You've hit a fundamental macOS limitation here. Apple only allows one active DNS proxy/content filter extension at a time on macOS. This is a platform constraint, not something specific to Jamf Trust or CrowdStrike.

The core issue: Both CrowdStrike Falcon and Jamf Trust use Network Extensions for DNS/content filtering. When CrowdStrike's filter is active, it blocks other DNS configurations from taking effect - which is exactly what you're seeing with the greyed-out DNS Settings.

Possible solutions:

  1. Disable CrowdStrike's network filter component - If you're using CrowdStrike primarily for endpoint protection (EDR) rather than DNS filtering, you may be able to disable just the network filter portion while keeping the core protection active. Check with your CrowdStrike admin or support on how to deploy without the DNS/content filter component.
  2. Use Jamf Trust for ZTNA only (without DNS filtering) - In Jamf Security Cloud, you can configure activation profiles to enable only ZTNA without content filtering. This may reduce the conflict since ZTNA primarily uses a WireGuard VPN tunnel rather than DNS interception for routing traffic to private resources.
  3. Choose one product for DNS filtering - If both products need DNS-level filtering, you'll have to pick one. Decide whether CrowdStrike or Jamf Trust should own DNS filtering based on your security requirements.

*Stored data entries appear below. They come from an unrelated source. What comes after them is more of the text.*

Definition payload_size (s : S) : Z := Buffer.Size - f_Overhead s - f_SizeBytes s - f_MaxPaddingLen s.

Lemma seal_chunk s p : f_good s → len p ≤ payload_size s → ∃ eb s', seal rand s p = (Ok eb, s') ∧ chunk s p eb s' ∧ f_good s' ∧ same_params s s'.
Proof.
  intros Hg Hp. unfold seal. pose proof (f_bounds s Hg) as Hb. pose proof (f_padding s Hg) as Hpad. pose proof (len_nonneg p). unfold payload_size, Buffer.Size in Hp.
  destruct (f_NextPaddingLen s) as [n s1] eqn:En. destruct Hpad as (Hn & Hg1 & E1 & E2 & E3). rewrite (i32_small (len p + f_Overhead s)) by (unfold is_i32; lia).
  rewrite decide_False by (unfold Buffer.Size; lia). assert (Hu : is_u16 (len p + f_Overhead s + n)) by (unfold is_u16; lia). rewrite u16_small by done.
  destruct (f_sizes s1 (len p + f_Overhead s + n) Hg1 Hu) as (b & s2 & -> & Hdec & Hlb & Hg2 & F1 & F2 & F3).
  destruct (f_seals s2 p Hg2) as (c & s3 & -> & Hop & Hlc & Hg3 & G1 & G2 & G3). set (pad := if decide (n > 0) then rand s3 n else []).
  assert (Hlp : len pad = n) by (unfold pad; destruct (decide (n > 0)); [apply rand_length; lia|unfold len; cbn; lia]).
  eexists _, _. split; [reflexivity|]. unfold same_params. split; [|split; [done|lia]]. exists s1, b, s2, c, pad. rewrite Hlp.
  split; [done|]. split; [rewrite Hdec; do 2 f_equal; lia|]. split; [lia|]. split; [done|]. split; [|unfold same_params; split; [done|lia]].
  split; [done|done|done|done|unfold Buffer.Size; lia].
Qed.

(** Payloads one after the other. *)
Inductive chunks : S → list (list byte) → list byte → S → Prop :=
| chunks_nil s : chunks s [] [] s
| chunks_cons s p eb s1 ps wire s2 : chunk s p eb s1 → chunks s1 ps wire s2 → chunks s (p :: ps) (eb ++ wire) s2.

Lemma chunks_app s ps w s1 qs w' s2 : chunks s ps w s1 → chunks s1 qs w' s2 → chunks s (ps ++ qs) (w ++ w') s2.
Proof. induction 1 as [|s p eb s3 ps w s4 Hc _ IH]; intros H; [done|]. cbn [app]. rewrite <- app_assoc. econstructor; eauto. Qed.

(** ** What a reader is about to read *)

(** The next chunk has the payload [p], its size read or not; [rest] comes after it. *)
Definition at_chunk (r : AuthenticationReader) (p : list byte) (s' : S) (rest : list byte) : Prop :=
  clean (ar_reader r) ∧ ar_done r = false ∧
  ((ar_hasSize r = false ∧ ∃ eb, chunk (ar_s r) p eb s' ∧ reader_bytes (ar_reader r) = eb ++ rest) ∨
   (ar_hasSize r = true ∧ ∃ c pad, body (ar_s r) p c pad s' ∧ ar_size r = len c + len pad ∧ ar_paddingLen r = len pad ∧
      reader_bytes (ar_reader r) = c ++ pad ++ rest)).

Regarding your Ubiquiti VPN question: If you disable Jamf Trust's DNS component and only use ZTNA, you should be able to run a third-party VPN like Ubiquiti alongside it. ZTNA's per-app routing typically coexists better with traditional VPNs than full DNS-based filtering does.

I'd recommend contacting both Jamf and CrowdStrike support with your specific deployment scenario - they may have documented coexistence configurations for this exact situation.